The newly formed company, LA Cell, has licensed technology from cancer centre City of Hope which allows modified monoclonal antibodies to penetrate cells and target so-called "undruggable" disease-causing proteins.
The tech is based on a proprietary chemical modification of mAbs which lets them enter a cell's cytoplasm and nucleus while maintaining their ability to target specific proteins. The cell-penetrating platform will be combined with Sorrento's human antibody library to develop drugs.
The companies said the deal is worth more than $170m for the development of these modified mAbs, and includes an equity provision and upfront and milestone payments to City of Hope.
Cell tech platform
The tech was developed at City of Hope by Hua Yu, Billy Wilder endowed professor and co-head of the organisation’s immuno-oncology programme, and Andreas Herrmann, associate research professor.

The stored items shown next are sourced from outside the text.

Lemma urlMismatch_matches (req : IncomingMessage) (route : string) :
  urlMismatch req route = false <-> matches req route.
Proof.
  unfold urlMismatch, matches. destruct (originalUrl req) as [u|]; simpl.
  - rewrite negb_false_iff, startsWith_beginsWith. split.
    + intros H. exists u. auto.
    + intros (u' & Hu & H). congruence.
  - split; [discriminate | intros (u & Hu & _); discriminate].
Qed.

Lemma urlMismatch_not_matches (req : IncomingMessage) (route : string) :
  urlMismatch req route = true <-> ~ matches req route.
Proof.
  rewrite <- urlMismatch_matches. destruct (urlMismatch req route); split; congruence.
Qed.

Lemma exposed_mismatch folder file req c :
  ~ matches req ("/" +:+ file) ->
  handle plat server (ExposedFile folder file) req c = (tt, c, [Next]).
Proof.
  intros H. apply urlMismatch_not_matches in H.
  unfold handle, complete, call, exposedFileMiddleware. rewrite H. reflexivity.
Qed.

Lemma exposed_match folder file req c :
  matches req ("/" +:+ file) ->
  handle plat server (ExposedFile folder file) req c =
  (tt, c,
   [ConsoleDebug [LStr ("Request for the extra folder " +:+ DQ +:+ folder +:+ DQ
                        +:+ ", serving file: " +:+ file)];
    TransformRequest (folder +:+ "/" +:+ file);
    SetHeader contentType javascript;
    End_ (nullish (option_map code (transformRequest server (folder +:+ "/" +:+ file)))
            EmptyString)]).
Proof.
  intros H. apply urlMismatch_matches in H.
  unfold handle, complete, call, exposedFileMiddleware. rewrite H. reflexivity.
Qed.

Lemma entry_mismatch name input req c :
  ~ matches req ("/" +:+ name) ->
  handle plat server (Entry name input) req c = (tt, c, [Next]).
Proof.
  intros H. apply urlMismatch_not_matches in H.
  unfold handle, complete, call, entryMiddleware. rewrite H. reflexivity.
Qed.

(** The entry middleware of a matching request, by what the cache holds. *)
Lemma entry_match name input req (c : gmap string string) :
  matches req ("/" +:+ name) ->
  handle plat server (Entry name input) req c =
  match c !! name with
  | Some contents =>
      (tt, c,
       [ConsoleDebug [LStr ("Serving cached entry for " +:+ name)];
        SetHeader contentType
          (if startsWith contents cssBundleMarker then css else javascript);
        End_ contents])
  | None =>
      let '(_, c', trace) := entryAfterAwait plat server name input c in
      (tt, c', GetModuleByUrl input :: trace)
  end.
Proof.
  intros H. apply urlMismatch_matches in H.
  unfold handle, complete, call, entryMiddleware. rewrite H.
  unfold bind, cacheHas, cacheGet, emit, finished, await, ret. cbv beta iota zeta.
  destruct (c !! name) as [contents|] eqn:Hc.
  - rewrite bool_decide_eq_true_2 by eauto. cbv beta iota zeta. rewrite Hc.
    reflexivity.
  - rewrite bool_decide_eq_false_2 by (intros [? ?]; discriminate).
    cbv beta iota zeta.
    destruct (entryAfterAwait plat server name input c) as [[[] c'] trace].
    reflexivity.
Qed.

Lemma serveInput_run name input (c : gmap string string) :
  serveInput name input (getModuleByUrl server input ≫= transformResult) c =
  (tt, (if negb (String.eqb (codeOf server input) EmptyString)
        then <[name := codeOf server input]> c else c),
   [ConsoleDebug [LStr ("Request for " +:+ name +:+ ", serving input file "
                        +:+ DQ +:+ input +:+ DQ)];
    SetHeader contentType javascript;
    End_ (codeOf server input)]).
Proof.
  unfold serveInput, codeOf, bind, emit, truthy.
  destruct (getModuleByUrl server input ≫= transformResult) as [[x]|]; simpl.
  - destruct (String.eqb x EmptyString); reflexivity.
  - reflexivity.
Qed.

(** The second half of the entry middleware, by the branch it takes. *)
Lemma entryAfterAwait_run name input (c : gmap string string) :
  entryAfterAwait plat server name input c =
  if takesCssBranch plat server input then
    (tt, <[name := cssBundleOf (importedFilesOf plat (getModuleByUrl server input))]> c,
     [ConsoleDebug [LStr ("Request for " +:+ name +:+ ", serving CSS only file")];
      SetHeader contentType css;
      End_ (cssBundleMarker +:+ LF +:+ LF
            +:+ cssBundleOf (importedFilesOf plat (getModuleByUrl server input)))])
  else
    (tt, (if negb (String.eqb (codeOf server input) EmptyString)
          then <[name := codeOf server input]> c else c),
     [ConsoleDebug [LStr ("Request for " +:+ name +:+ ", serving input file "
                          +:+ DQ +:+ input +:+ DQ)];
      SetHeader contentType javascript;
      End_ (codeOf server input)]).
Proof.
  unfold entryAfterAwait, takesCssBranch. cbv zeta.
  destruct (startsWith input "virtual:"); simpl.
  - destruct (isCssOnly (importedFilesOf plat (getModuleByUrl server input))).
    + reflexivity.
    + apply serveInput_run.
  - apply serveInput_run.
Qed.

LA Cell will combine the platform with mAbs from Sorrento's antibody portfolio to develop oncology biologics. Planned targets include c-MYC, mutated KRAS, STAT3, and FoxP3. The technology can also be applied to other indications, such as inflammation, auto-immune disorders, diabetes, central nervous systems (CNS), cardiovascular diseases and viral infections.
"City of Hope has a rich history of developing industry-changing biopharmaceutical technologies, including, most notably, the fundamental technology required for mammalian cell-based antibody production, as captured in the Cabilly patent estate," said Steven Rosen, chief scientific officer at City of Hope.
"This novel method to enable cell penetration of mAbs could be transformative for the field of biomedical research. More important, it could benefit patients worldwide who are in need of new and effective therapies. The ability to harness the inherent target specificity of antibodies against disease-causing molecules inside the cell could lead to the next generation of therapies against most severe diseases."